PDA

View Full Version : Behavioral Interview Prep



black300
03-03-2020, 05:18 PM
I recently applied for a position at CP Rail and received a phone interview. Right on the phone interview they told me they would like to invite me in for a in person interview. I only have a day to prep for this Behavioral Interview, just wanted to see if anyone has suggestions, tips and tricks or if anyone has interviewed at CP Rail before.

I understand it is more of a what if this happened, how would handle the situation but those are the ones that seem to stump me at times trying to think of a old experience/objective to compare to.

Cagare
03-03-2020, 05:21 PM
Can you even prepare for those?

Brent.ff
03-03-2020, 05:31 PM
Look up STAR interviews, the HR person will be ensuring you provide examples in that or similar format

vengie
03-03-2020, 05:33 PM
Look up STAR interviews, the HR person will be ensuring you provide examples in that or similar format

This is exactly what I was going to say.
Fire, police, Ems use these style questions when interviewing

ExtraSlow
03-03-2020, 05:56 PM
Have your resume in front of you during the interview, and it's totally ok to bring in notes that will help you Remeber key actions you too previously.

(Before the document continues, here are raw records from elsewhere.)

(** X18. [summarizeForMemory] never throws and leaves the storage as it
    is. It sends the same request between 1 and 3 times: every call but
    the last one threw, and the summary is the answer of the last call,
    or the joined messages when that answer is empty or when the third
    call threw as well. *)
Theorem summarizeForMemory_attempts (E : Env) (messages : list string)
    (apiKey : option string) (w : World) :
  exists n summary,
    1 <= n <= 3
    /\ Gemini.summarizeForMemory E messages apiKey w
       = (Ok summary, addCalls (repeat (summaryRequest E messages apiKey) n) w)
    /\ (forall i, i < n - 1 ->
        exists e,
          generateContent E (length (calls w) + i) (summaryRequest E messages apiKey)
          = Throw e)
    /\ match generateContent E (length (calls w) + (n - 1))
               (summaryRequest E messages apiKey) with
       | Ok result =>
           summary = if Js.truthy (text result) then text result
                     else Js.join Js.nl messages
       | Throw _ => n = 3 /\ summary = Js.join Js.nl messages
       end.
Proof.
  unfold Gemini.summarizeForMemory. fold (summaryRequest E messages apiKey).
  set (request := summaryRequest E messages apiKey).
  assert (Hrun : Gemini.summarizeAttempts E 3 (clientKey E apiKey) (Js.join Js.nl messages) w
                 = match generateContent E (length (calls w) + 0) request with
                   | Ok result =>
                       (Ok (if Js.truthy (text result) then text result
                            else Js.join Js.nl messages),
                        addCalls (repeat request 1) w)
                   | Throw _ =>
                       match generateContent E (length (calls w) + 1) request with
                       | Ok result =>
                           (Ok (if Js.truthy (text result) then text result
                                else Js.join Js.nl messages),
                            addCalls (repeat request 2) w)
                       | Throw _ =>
                           match generateContent E (length (calls w) + 2) request with
                           | Ok result =>
                               (Ok (if Js.truthy (text result) then text result
                                    else Js.join Js.nl messages),
                                addCalls (repeat request 3) w)
                           | Throw _ =>
                               (Ok (Js.join Js.nl messages), addCalls (repeat request 3) w)
                           end
                       end
                   end).
  { subst request. unfold summaryRequest.
    replace (length (calls w) + 0) with (length (calls w)) by lia.
    replace (length (calls w) + 1) with (S (length (calls w))) by lia.
    replace (length (calls w) + 2) with (S (S (length (calls w)))) by lia.
    cbn [Gemini.summarizeAttempts]. unfold tryCatch, bind, callGenerate, ret.
    destruct (generateContent E (length (calls w)) _); cbv beta iota; [reflexivity|].
    rewrite logged_position.
    destruct (generateContent E (S (length (calls w))) _); cbv beta iota;
      [unfold logCall, addCalls; simpl; now rewrite <- app_assoc|].
    rewrite !logged_position.
    destruct (generateContent E (S (S (length (calls w)))) _); cbv beta iota;
      unfold logCall, addCalls; simpl; now rewrite <- !app_assoc. }
  rewrite Hrun.
  destruct (generateContent E (length (calls w) + 0) request) as [r0 | e0] eqn:G0.
  { exists 1. eexists. split; [lia|]. split; [reflexivity|].
    split; [intros i Hi; lia|]. simpl Nat.sub. now rewrite G0. }
  destruct (generateContent E (length (calls w) + 1) request) as [r1 | e1] eqn:G1.
  { exists 2. eexists. split; [lia|]. split; [reflexivity|]. split.
    - intros i Hi. assert (i = 0) by lia. subst i. now exists e0.
    - simpl Nat.sub. now rewrite G1. }
  assert (Hfailed : forall i, i < 3 - 1 ->
                      exists e, generateContent E (length (calls w) + i) request = Throw e).
  { intros i Hi. assert (Hcases : i = 0 \/ i = 1) by lia.
    destruct Hcases; subst i; [now exists e0 | now exists e1]. }
  destruct (generateContent E (length (calls w) + 2) request) as [r2 | e2] eqn:G2.
  - exists 3. eexists. split; [lia|]. split; [reflexivity|]. split; [exact Hfailed|].
    simpl Nat.sub. now rewrite G2.
  - exists 3. eexists. split; [lia|]. split; [reflexivity|]. split; [exact Hfailed|].
    simpl Nat.sub. rewrite G2. now split.
Qed.

End SummaryFacts.

(* ================================================================= *)
(** ** The answers of the chat route *)

Module RouteFacts.
Import RuntimeFacts AgentFacts GenerationAgent ProofreaderAgent Routes Runs RouteSpec.
Import Pipeline ChatRoute.

(** X19. Without a key, in the settings or in the environment, the
    route leaves the world as it is: no message is stored and the provider
    is not called. It answers 400 when the body of the request passes the
    schema; a body that does not pass it is answered 500, with the message
    of the error of the schema, since the body is parsed before the key is
    looked up. *)
Theorem chat_without_key (E : Env) (parsed : Result string) (w : World) :
  routeKey E w = None ->
  chat E parsed w
  = (Ok (match parsed with
         | Ok _ =>
             mkHttp 400 (JsonError "Gemini API key not configured. Please add it in Settings.")
         | Throw zodError =>
             mkHttp 500 (JsonError (match MemoryAgent.pick (message zodError) with
                                    | Some msg => msg
                                    | None => "Failed to generate response"
                                    end))
         end),
     w).
Proof.
  intros Hkey. unfold routeKey in Hkey. destruct parsed as [content | zodError].
  - unfold chat, tryCatch, bind, Storage.getSettings. now rewrite Hkey.
  - reflexivity.
Qed.

Lemma chat_without_key_witness :
  chat (Fixtures.envWith Fixtures.lenientModel Fixtures.skyEmbedding)
       (Ok "I follow the bird.") Outages.keylessWorld
  = (Ok (mkHttp 400 (JsonError "Gemini API key not configured. Please add it in Settings.")),
     Outages.keylessWorld)
  /\ chat (Fixtures.envWith Fixtures.lenientModel Fixtures.skyEmbedding)
          (Throw Exchanges.missingContent) Outages.keylessWorld
     = (Ok (mkHttp 500 (JsonError "Required")), Outages.keylessWorld).
Proof.
  split.
  - exact (chat_without_key (Fixtures.envWith Fixtures.lenientModel Fixtures.skyEmbedding)
             (Ok "I follow the bird.") Outages.keylessWorld eq_refl).
  - exact (chat_without_key (Fixtures.envWith Fixtures.lenientModel Fixtures.skyEmbedding)
             (Throw Exchanges.missingContent) Outages.keylessWorld eq_refl).
Defined.

Lemma consolidate_quiet (E : Env) (updatedMessages : list Message) (apiKey : string)
    (w : World) :
  exists d,
    fst (consolidate E updatedMessages apiKey w) = Ok tt
    /\ calls (snd (consolidate E updatedMessages apiKey w)) = (calls w ++ d)%list
    /\ attempts d = 0
    /\ messages (snd (consolidate E updatedMessages apiKey w)) = messages w.
Proof.
  unfold consolidate.
  destruct ((length updatedMessages mod 4 =? 0) && (0 <? length updatedMessages))%nat.
  - unfold Gemini.summarizeForMemory, bind.
    set (text := Js.join Js.nl (map Schema.content (Js.lastN 4 updatedMessages))).
    destruct (within_summarizeAttempts E 3 (clientKey E (Some apiKey)) text w) as [d [Hd Hn]].
    destruct (summarizeAttempts_returns E 3 (clientKey E (Some apiKey)) text w)
      as [summary Hs].
    destruct (Gemini.summarizeAttempts E 3 (clientKey E (Some apiKey)) text w)
      as [[s' | e] w1]; simpl in Hd, Hs; subst w1; [|discriminate].
    exists d. simpl. repeat split; lia.
  - exists []. simpl. rewrite app_nil_r. now repeat split.
Qed.

(** The runs of the route on a body that passes the schema, with a key. *)
Lemma chat_parsed_with_key (E : Env) (content apiKey : string) (w : World) :
  routeKey E w = Some apiKey ->
  exists response d,
    fst (chat E (Ok content) w) = Ok response
    /\ calls (snd (chat E (Ok content) w)) = (calls w ++ d)%list
    /\ attempts d <= 1
    /\ match body response with
       | JsonMessage assistantMessage =>
           status response = 200
           /\ role assistantMessage = "assistant"
           /\ messages (snd (chat E (Ok content) w))
              = (messages w ++ [userRow w content; assistantMessage])%list
       | JsonError msg =>
           status response = 500
           /\ msg <> EmptyString
           /\ messages (snd (chat E (Ok content) w))
              = (messages w ++ [userRow w content])%list
       end.
Proof.
  intros Hkey.
  remember (chat E (Ok content) w) as run eqn:Hrun.
  rewrite (chat_unfold E content w Hkey) in Hrun.
  unfold tryCatch, bind in Hrun.
  set (w1 := store (userRow w content) w) in Hrun.
  destruct (within_agentFlow E (settings w) apiKey content
              (messages w ++ [userRow w content])%list w1) as [d [Hd Hn]].
  destruct (agentFlow E (settings w) apiKey content (messages w ++ [userRow w content])%list w1)
    as [[aiResponse | e] w2]; simpl in Hd; subst w2.
  - unfold persistAndConsolidate, bind, Storage.createMessage, Storage.getAllMessages in Hrun.
    cbn [ins_role ins_content ins_location] in Hrun.
    match type of Hrun with
    | context [consolidate E ?ms apiKey ?w3] =>
        destruct (consolidate_quiet E ms apiKey w3) as [d2 [Hok [Hcalls [Hatt Hmsgs]]]];
        destruct (consolidate E ms apiKey w3) as [[u | e] w4]
    end; cbn [fst snd] in Hok, Hcalls, Hmsgs; [|discriminate].
    unfold ret in Hrun. subst run. cbn [fst snd].
    eexists _, (d ++ d2)%list. split; [reflexivity|].
    split; [rewrite Hcalls; simpl; now rewrite app_assoc|].
    split; [rewrite attempts_app; lia|].
    cbn [body status]. split; [reflexivity|]. split; [reflexivity|].
    rewrite Hmsgs. simpl. now rewrite <- app_assoc.
  - unfold onError, ret in Hrun. subst run. cbn [fst snd].
    eexists _, d. split; [reflexivity|]. split; [reflexivity|]. split; [exact Hn|].
    cbn [body status]. split; [reflexivity|]. split; [|reflexivity].
    destruct (MemoryAgent.pick (message e)) as [msg|] eqn:Hmsg; [|discriminate].
    apply pick_truthy in Hmsg. intros Hempty. subst. discriminate.
Qed.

If you have five key projects or situations either memorized or writes down with the STAR format, you can do quite well in these interviews.

Very few people can prep for the dozens of possible questions, or at least I can't. So I always focused on the key messaging I wanted to convey, and key events or actions.

e31
03-03-2020, 09:26 PM
If you hold your breath it'll screw with the lie-detector.

https://youtu.be/cI5wfBVVu6g?t=8

legendboy
03-12-2020, 05:07 PM
Take a Valium

hampstor
03-13-2020, 06:17 PM
Presuming you're talking about an office job (and im not too late)... about 10 years ago I conducted a few interviews at CPR... they're went something like this:

They're going to give you a word, a definition, and then ask you about it. Example: "Collaboration, the definition of Collaboration is the action of working with someone to produce or create something. Tell me about a time you demonstrated collaboration."

Here's how I prepare:
1. Identify 5+ things you've done in your career that you are proud of. This is important, because these are things you should know really well and can spend lots of time talking about it (even if not in an interview setting).
2. Apply the STAR method to each of those examples. Write it down on paper or in a tablet/whatever. Bring this with you to the interview, tell them you worked on so many things in your career that you need notes to remember.
3. When asked a behavior, review the 5+ things in your career you want to talk about, and find one that includes that behavior they want you to see. Follow the STAR method about that example but make sure you weave the behavior through the story.

Because you're making an example you know really well fit vs. trying to fit the behavior into your example, you'll come across more confident, and if they ask you questions you generally know the answers. You'll often find that anything that you've worked on that you're proud of and can talk about easily will somehow fit into a behavioral interview question.

Top grade interviews... those are intimidating.

ExtraSlow
03-13-2020, 06:47 PM
CP has probably the most organized and rigid interview process I've ever been a part of. But at least they are upfront about how it works. Had a behavioural interview sprung on me during what I thought was "just a chat" once. That was a mess.

Came in second place for a really cool role at CP a couple of years ago. Seems like an interesting organization. Maybe one day, but busy saving the entire oil patch now.

ThePenIsMightier
03-14-2020, 01:09 AM
I get a chubby asking people who have worked for Royal Dutch Shell if they understand why Project _____ failed.
Answer that correctly and you're golden! Answer incorrectly and you might as well drop a deuce on the table and leave. No in between!
LoL.

Misterman
03-14-2020, 05:46 AM
I get a chubby asking people who have worked for Royal Dutch Shell if they understand why Project _____ failed.
Answer that correctly and you're golden! Answer incorrectly and you might as well drop a deuce on the table and leave. No in between!
LoL.

Guess you get a lot of table dumps then. I can't imagine too many people are word savvy enough to explain that the company is managed by a bunch of retards and rife with top heavy management that is forced to move to a new role every time they get their current role figured out, in interview palatable terminology.